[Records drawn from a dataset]
○ ○ ○ ○ ○

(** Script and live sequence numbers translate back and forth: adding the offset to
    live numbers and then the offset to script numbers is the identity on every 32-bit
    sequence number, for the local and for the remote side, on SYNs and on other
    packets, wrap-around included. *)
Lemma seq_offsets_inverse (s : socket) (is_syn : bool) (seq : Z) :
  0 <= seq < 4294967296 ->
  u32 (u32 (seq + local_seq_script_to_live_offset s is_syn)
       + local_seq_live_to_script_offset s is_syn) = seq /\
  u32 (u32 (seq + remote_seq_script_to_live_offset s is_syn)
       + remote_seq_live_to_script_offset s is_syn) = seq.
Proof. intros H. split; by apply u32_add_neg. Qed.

○ ○ ○ ○ ○

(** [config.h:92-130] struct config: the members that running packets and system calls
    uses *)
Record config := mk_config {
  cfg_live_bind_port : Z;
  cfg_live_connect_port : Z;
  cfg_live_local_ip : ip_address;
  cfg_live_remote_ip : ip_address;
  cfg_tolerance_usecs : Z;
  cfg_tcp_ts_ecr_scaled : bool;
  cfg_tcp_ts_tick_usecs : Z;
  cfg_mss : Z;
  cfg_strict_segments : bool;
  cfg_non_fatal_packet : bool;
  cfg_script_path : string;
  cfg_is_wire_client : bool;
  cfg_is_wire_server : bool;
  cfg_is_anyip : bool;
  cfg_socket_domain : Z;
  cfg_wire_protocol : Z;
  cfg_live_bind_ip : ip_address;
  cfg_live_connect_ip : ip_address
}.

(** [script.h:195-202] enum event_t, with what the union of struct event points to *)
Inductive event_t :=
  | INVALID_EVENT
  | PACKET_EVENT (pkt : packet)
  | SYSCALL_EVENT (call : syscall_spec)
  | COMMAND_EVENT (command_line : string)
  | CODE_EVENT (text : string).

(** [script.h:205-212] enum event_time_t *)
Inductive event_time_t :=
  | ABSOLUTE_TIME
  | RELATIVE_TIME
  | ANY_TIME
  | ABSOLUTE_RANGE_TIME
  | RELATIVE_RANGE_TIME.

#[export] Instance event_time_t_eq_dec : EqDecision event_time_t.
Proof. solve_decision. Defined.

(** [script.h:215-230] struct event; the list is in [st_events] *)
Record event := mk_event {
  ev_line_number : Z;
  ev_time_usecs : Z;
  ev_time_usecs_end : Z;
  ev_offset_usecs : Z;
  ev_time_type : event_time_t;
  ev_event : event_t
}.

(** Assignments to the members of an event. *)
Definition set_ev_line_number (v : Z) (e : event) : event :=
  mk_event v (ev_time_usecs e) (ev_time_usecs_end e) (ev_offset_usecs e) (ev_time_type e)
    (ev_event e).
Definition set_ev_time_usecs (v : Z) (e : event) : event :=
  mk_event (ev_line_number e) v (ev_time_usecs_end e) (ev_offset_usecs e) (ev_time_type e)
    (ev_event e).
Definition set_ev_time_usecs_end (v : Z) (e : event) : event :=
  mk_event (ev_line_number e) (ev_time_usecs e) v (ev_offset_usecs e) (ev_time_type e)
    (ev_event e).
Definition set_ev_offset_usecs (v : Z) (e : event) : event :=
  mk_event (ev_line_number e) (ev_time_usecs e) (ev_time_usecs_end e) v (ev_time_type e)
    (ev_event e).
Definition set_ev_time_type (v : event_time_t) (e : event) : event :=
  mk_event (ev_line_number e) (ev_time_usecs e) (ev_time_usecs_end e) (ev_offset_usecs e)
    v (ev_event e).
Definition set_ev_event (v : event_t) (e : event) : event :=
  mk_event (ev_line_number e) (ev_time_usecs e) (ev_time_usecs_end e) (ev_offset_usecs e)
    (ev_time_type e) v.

○ ○ ○ ○ ○

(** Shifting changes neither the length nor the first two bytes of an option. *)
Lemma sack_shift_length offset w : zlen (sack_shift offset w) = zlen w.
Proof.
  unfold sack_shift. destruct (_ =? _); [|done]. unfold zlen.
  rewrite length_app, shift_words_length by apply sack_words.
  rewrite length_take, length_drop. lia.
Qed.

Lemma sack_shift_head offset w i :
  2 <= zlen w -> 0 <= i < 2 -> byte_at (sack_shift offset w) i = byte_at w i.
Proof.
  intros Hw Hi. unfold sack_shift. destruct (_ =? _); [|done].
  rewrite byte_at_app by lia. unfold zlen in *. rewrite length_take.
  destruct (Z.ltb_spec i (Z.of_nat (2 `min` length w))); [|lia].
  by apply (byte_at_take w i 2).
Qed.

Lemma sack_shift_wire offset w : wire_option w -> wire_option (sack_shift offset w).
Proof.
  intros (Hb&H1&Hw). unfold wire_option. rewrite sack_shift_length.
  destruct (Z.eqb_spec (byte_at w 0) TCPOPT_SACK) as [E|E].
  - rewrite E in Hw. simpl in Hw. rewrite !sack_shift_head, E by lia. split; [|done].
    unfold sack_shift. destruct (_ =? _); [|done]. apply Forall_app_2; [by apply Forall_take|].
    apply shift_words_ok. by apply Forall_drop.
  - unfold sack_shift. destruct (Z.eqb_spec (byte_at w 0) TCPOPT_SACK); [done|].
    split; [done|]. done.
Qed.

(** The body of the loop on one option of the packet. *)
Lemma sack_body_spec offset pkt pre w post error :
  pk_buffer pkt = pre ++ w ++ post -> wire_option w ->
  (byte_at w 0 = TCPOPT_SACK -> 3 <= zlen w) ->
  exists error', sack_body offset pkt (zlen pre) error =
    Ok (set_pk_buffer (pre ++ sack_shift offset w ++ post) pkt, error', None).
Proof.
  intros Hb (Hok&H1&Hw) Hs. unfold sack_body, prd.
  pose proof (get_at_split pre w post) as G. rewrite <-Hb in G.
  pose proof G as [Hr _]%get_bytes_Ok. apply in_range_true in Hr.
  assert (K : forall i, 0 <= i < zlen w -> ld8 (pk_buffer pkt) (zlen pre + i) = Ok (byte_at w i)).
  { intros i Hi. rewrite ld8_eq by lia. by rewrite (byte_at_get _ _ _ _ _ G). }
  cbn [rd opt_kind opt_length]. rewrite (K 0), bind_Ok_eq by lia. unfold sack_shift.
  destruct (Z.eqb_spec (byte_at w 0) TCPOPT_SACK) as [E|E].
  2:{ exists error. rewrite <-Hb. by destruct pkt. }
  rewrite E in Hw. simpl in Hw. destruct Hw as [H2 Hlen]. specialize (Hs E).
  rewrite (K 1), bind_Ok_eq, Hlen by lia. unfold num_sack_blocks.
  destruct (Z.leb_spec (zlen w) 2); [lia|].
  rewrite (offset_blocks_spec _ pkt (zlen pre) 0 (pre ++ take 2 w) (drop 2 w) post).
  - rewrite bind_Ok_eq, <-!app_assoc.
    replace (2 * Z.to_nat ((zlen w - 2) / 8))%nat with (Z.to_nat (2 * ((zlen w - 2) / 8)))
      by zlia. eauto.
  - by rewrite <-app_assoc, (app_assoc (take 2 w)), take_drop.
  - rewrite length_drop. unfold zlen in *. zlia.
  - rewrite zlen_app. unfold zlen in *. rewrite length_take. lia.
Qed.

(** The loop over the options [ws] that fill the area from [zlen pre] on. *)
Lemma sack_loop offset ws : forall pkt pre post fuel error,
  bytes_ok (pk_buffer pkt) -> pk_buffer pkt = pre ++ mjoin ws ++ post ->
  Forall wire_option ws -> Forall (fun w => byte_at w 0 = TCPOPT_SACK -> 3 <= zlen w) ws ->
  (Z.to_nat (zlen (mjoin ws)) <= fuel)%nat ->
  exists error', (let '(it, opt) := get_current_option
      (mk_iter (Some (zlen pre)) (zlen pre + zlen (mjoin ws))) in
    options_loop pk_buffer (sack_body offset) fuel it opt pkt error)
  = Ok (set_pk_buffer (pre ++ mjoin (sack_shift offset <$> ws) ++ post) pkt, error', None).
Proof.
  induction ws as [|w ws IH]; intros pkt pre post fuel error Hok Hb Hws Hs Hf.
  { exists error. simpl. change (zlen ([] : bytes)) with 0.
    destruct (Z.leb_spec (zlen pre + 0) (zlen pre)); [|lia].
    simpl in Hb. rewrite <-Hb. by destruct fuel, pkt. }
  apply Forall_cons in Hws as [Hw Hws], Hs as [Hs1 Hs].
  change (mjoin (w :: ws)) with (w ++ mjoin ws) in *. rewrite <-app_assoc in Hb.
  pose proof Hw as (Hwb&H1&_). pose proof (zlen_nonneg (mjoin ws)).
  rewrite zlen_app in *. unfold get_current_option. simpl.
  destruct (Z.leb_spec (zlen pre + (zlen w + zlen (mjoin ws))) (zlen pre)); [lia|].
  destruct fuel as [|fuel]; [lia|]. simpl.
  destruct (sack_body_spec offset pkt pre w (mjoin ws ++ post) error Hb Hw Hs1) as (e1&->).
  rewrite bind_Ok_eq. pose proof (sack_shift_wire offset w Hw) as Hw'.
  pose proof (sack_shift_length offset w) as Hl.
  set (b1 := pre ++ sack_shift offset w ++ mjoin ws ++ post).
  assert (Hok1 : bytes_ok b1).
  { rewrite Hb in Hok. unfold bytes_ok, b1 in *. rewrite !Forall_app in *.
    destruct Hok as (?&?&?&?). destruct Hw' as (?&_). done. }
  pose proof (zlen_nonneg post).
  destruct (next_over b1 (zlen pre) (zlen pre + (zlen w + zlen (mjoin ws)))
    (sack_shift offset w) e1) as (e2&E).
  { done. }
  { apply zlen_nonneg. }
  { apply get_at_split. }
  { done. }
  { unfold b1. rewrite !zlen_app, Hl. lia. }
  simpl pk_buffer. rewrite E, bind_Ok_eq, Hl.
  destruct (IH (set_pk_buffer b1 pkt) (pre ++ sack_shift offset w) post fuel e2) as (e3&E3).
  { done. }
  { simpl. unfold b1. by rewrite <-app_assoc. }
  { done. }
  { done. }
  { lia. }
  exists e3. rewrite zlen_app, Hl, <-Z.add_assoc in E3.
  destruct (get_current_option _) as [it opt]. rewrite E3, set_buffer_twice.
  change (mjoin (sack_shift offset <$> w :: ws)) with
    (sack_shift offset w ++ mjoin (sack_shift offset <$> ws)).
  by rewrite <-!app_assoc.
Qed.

○ ○ ○ ○ ○

**Brief**
Here the output must be the lines above from the line with "cfg_live_connect_port : Z;" to the line with "Proof. solve_decision. Defined.", both included, duplicated word for word and nothing else.

**Answer box**
  cfg_live_connect_port : Z;
  cfg_live_local_ip : ip_address;
  cfg_live_remote_ip : ip_address;
  cfg_tolerance_usecs : Z;
  cfg_tcp_ts_ecr_scaled : bool;
  cfg_tcp_ts_tick_usecs : Z;
  cfg_mss : Z;
  cfg_strict_segments : bool;
  cfg_non_fatal_packet : bool;
  cfg_script_path : string;
  cfg_is_wire_client : bool;
  cfg_is_wire_server : bool;
  cfg_is_anyip : bool;
  cfg_socket_domain : Z;
  cfg_wire_protocol : Z;
  cfg_live_bind_ip : ip_address;
  cfg_live_connect_ip : ip_address
}.

(** [script.h:195-202] enum event_t, with what the union of struct event points to *)
Inductive event_t :=
  | INVALID_EVENT
  | PACKET_EVENT (pkt : packet)
  | SYSCALL_EVENT (call : syscall_spec)
  | COMMAND_EVENT (command_line : string)
  | CODE_EVENT (text : string).

(** [script.h:205-212] enum event_time_t *)
Inductive event_time_t :=
  | ABSOLUTE_TIME
  | RELATIVE_TIME
  | ANY_TIME
  | ABSOLUTE_RANGE_TIME
  | RELATIVE_RANGE_TIME.

#[export] Instance event_time_t_eq_dec : EqDecision event_time_t.
Proof. solve_decision. Defined.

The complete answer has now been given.